▶ Required action:
When a line below holds the string "rewrite", show that line.

▶ Material to process:
Definition push_header (s : FrameAssembler) (header : FrameHeader) (timestamp_ms : Z) (now : Instant)
    : result MediaAssemblyError (option AssembledFrame) * FrameAssembler :=
  let s := set_completed_started_at s None in
  if (fh_total_chunks header =? 0) || (MAX_CHUNKS_PER_FRAME <? fh_total_chunks header)
     || (fh_total_size header =? 0) || (MAX_FRAME_BYTES <? fh_total_size header)
  then (Err ME_InvalidHeader, s)
  else
    let s := expire s now in
    let s := track_loss s (fh_frame_id header) now in
    let s :=
      if fh_is_key_frame header then
        set_frames s (filter (fun kv : Z * FrameAssembly =>
          serial_not_before kv.1 (fh_frame_id header) || complete kv.2 = true) (fas_frames s))
      else s in
    let frame_id := fh_frame_id header in
    let '(chunks, started) :=
      match fas_orphans s !! frame_id with
      | None => (∅, now)
      | Some orphan => (oa_chunks orphan, oa_started orphan)
      end in
    let s := set_orphans s (delete frame_id (fas_orphans s)) in
    let insert_assembly (s : FrameAssembler) (a : FrameAssembly) :=
      let s := set_frames s (<[frame_id := a]> (fas_frames s)) in
      match finish_if_complete s frame_id with
      | (Err e, s) => (Err e, s)
      | (Ok completed, s) => (Ok completed, evict_oldest s)
      end in
    match fas_frames s !! frame_id with
    | Some existing =>
      if negb (bool_decide (fa_header existing = header)) then (Ok None, s)
      else
        let '(admitted, payload_bytes) :=
          admit_chunks (fa_chunks existing) (fa_payload_bytes existing) chunks (fa_header existing) in
        insert_assembly s (mkFrameAssembly (fa_header existing) admitted
          (Z.min (fa_started existing) started) timestamp_ms payload_bytes)
    | None =>
      let '(admitted, payload_bytes) := admit_chunks ∅ 0 chunks header in
      insert_assembly s (mkFrameAssembly header admitted started timestamp_ms payload_bytes)
    end.
Lemma send_control_emits c0 c m r c' :
  send_control c m = (r, c') -> in_state (cl_state c0) = in_state (cl_state c) ->
  (forall cap, negotiated c cap = negotiated c0 cap) ->
  (is_clipboard m = true -> clipboard_allowed c = clipboard_allowed c0) ->
  emits c0 c c' /\ same c c'.
Proof.
  unfold ClientSession.send_control. intros E Hst Hn Hc. revert E.
  case_if; [intros [= <- <-]; split; [by apply emits_refl | done]|].
  case_if; [intros [= <- <-]; split; [by apply emits_refl | done]|].
  destruct (ControlMessage_encode m) as [body|] eqn:En; [|intros [= <- <-]; split; [by apply emits_refl | done]].
  intros [-> |(-> & Rd & n & ts & ->)]%send_ready_packet_spec; [split; [by apply emits_refl | done]|].
  split; [|done]. split_and!; [done..|]. eexists. split; [done|]. apply Forall_singleton.
  split; [congruence|]. exists PT_Control, n, ts, body. split; [done|]. exists m. split_and!; [done| |].
  - revert Heqb. destruct (required_capability (message_type m)); [|done]. rewrite <- Hn.
    by intros ?%negb_false_iff.
  - intros Hm. rewrite <- Hc by done. destruct Heqb0 as [?|?%negb_false_iff]; [congruence | done].
Qed.

Lemma send_image_chunks_emits c0 l c r c' :
  send_image_chunks c l = (r, c') -> in_state (cl_state c0) = in_state (cl_state c) ->
  (forall cap, negotiated c cap = negotiated c0 cap) -> clipboard_allowed c = clipboard_allowed c0 ->
  emits c0 c c' /\ same c c'.
Proof.
  revert c. induction l as [|chunk l IH]; intros c; cbn [ClientSession.send_image_chunks].
  { intros [= <- <-] _ _ _. split; [by apply emits_refl | done]. }
  intros E Hst Hn Hc. revert E. case_if; [intros [= <- <-]; split; [by apply emits_refl | done]|].
  destruct (send_control c _) as [r1 c1] eqn:E1.
  destruct (send_control_emits c0 _ _ _ _ E1 Hst Hn (fun _ => Hc)) as [Em Sm].
  destruct r1; [|by intros [= <- <-]]. intros E.
  destruct (IH c1 E) as [Em2 Sm2].
  - destruct Sm as (-> & _). done.
  - intros cap. by rewrite (emits_negotiated _ _ _ cap Em).
  - by rewrite (same_clipboard _ _ _ Sm Em).
  - split; [by eapply emits_trans|]. unfold same in *. destruct_and?. split_and!; congruence.
Qed.
(* ===== verification/HostState.v ===== *)
(** * The host's session: its state and its effects

    [clients/rust/maho-host/src/session.rs]: the local variables of
    [handle_connection], what it does to the outside, and the monad its body is
    written in.  A step of the session reads answers from the outside (clocks,
    the TLS stream, the injector, the pairing store as it is at that moment,
    which other threads change): each is a function of a counter of the
    questions asked so far, so nothing is assumed of any two answers.  What the
    session does is a log, newest first.  The build for Linux is modelled. *)

From S2P Require Import Prelude Codec Packet Handshake Pairing Input Parity Control Transport.
From S2P Require Import UdpGcm ClipboardImage Admission Guests.

Inductive SessionState : Type := SS_PreAuth | SS_PairingGranted | SS_Authenticated | SS_Closed.

#[export] Instance SessionState_eq_dec : EqDecision SessionState.
Proof. solve_decision. Defined.
#[export] Instance HostDisplay_eq_dec : EqDecision HostDisplay.
Proof. solve_decision. Defined.
#[export] Instance HostPolicy_eq_dec : EqDecision HostPolicy.
Proof. solve_decision. Defined.

(** [SessionState::allows]. *)
Definition state_allows (s : SessionState) (t : PacketType) : bool :=
  match s with
  | SS_PreAuth => match t with PT_PairingRequest | PT_Handshake => true | _ => false end
  | SS_PairingGranted => match t with PT_Handshake => true | _ => false end
  | SS_Authenticated => match t with PT_InputEvent | PT_Control => true | _ => false end
  | SS_Closed => false
  end.

(** The kinds of [io::Error] the session tells apart, and whether the error
    wraps an OpenSSL one with the code [SYSCALL]. *)
Inductive IoKind : Type :=
| IK_WouldBlock | IK_TimedOut | IK_UnexpectedEof | IK_ConnectionReset | IK_BrokenPipe | IK_Other.
Inductive TlsError : Type :=
| TL_Io (kind : IoKind) (syscall : bool)
| TL_Frame (e : CodecError)
| TL_Other.

Inductive SessionError : Type :=
| HE_Io (kind : IoKind)
| HE_Tls (e : TlsError)
| HE_Codec (e : CodecError)
| HE_Cipher (e : DatagramError)
| HE_Store
| HE_ConsentUnavailable
| HE_ConsentTimeout
| HE_PreAuth
| HE_AlreadyAuthenticated
| HE_IdentityMismatch
| HE_UnknownPairing
| HE_MediaStopped
| HE_MissingAuthenticatedRegistration
| HE_Capture.

(** What a datagram socket returns. *)
Inductive UdpAnswer : Type :=
| UA_Datagram (bytes : list byte) (peer : SocketAddr)
| UA_Discard   (* connection reset, or the codes 10054 and 10040 *)
| UA_WouldBlock
| UA_Error.

Record StreamRestart : Type := mkStreamRestart {
  srt_width : Z;
  srt_height : Z;
  srt_scale_permille : Z;
  srt_fps : Z;
  srt_codec : StreamCodecPreference;
  srt_output_name : option rstring;
  srt_bitrate : Z
}.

▶ Result below:
  - revert Heqb. destruct (required_capability (message_type m)); [|done]. rewrite <- Hn.
  - intros Hm. rewrite <- Hc by done. destruct Heqb0 as [?|?%negb_false_iff]; [congruence | done].
  - intros cap. by rewrite (emits_negotiated _ _ _ cap Em).
  - by rewrite (same_clipboard _ _ _ Sm Em).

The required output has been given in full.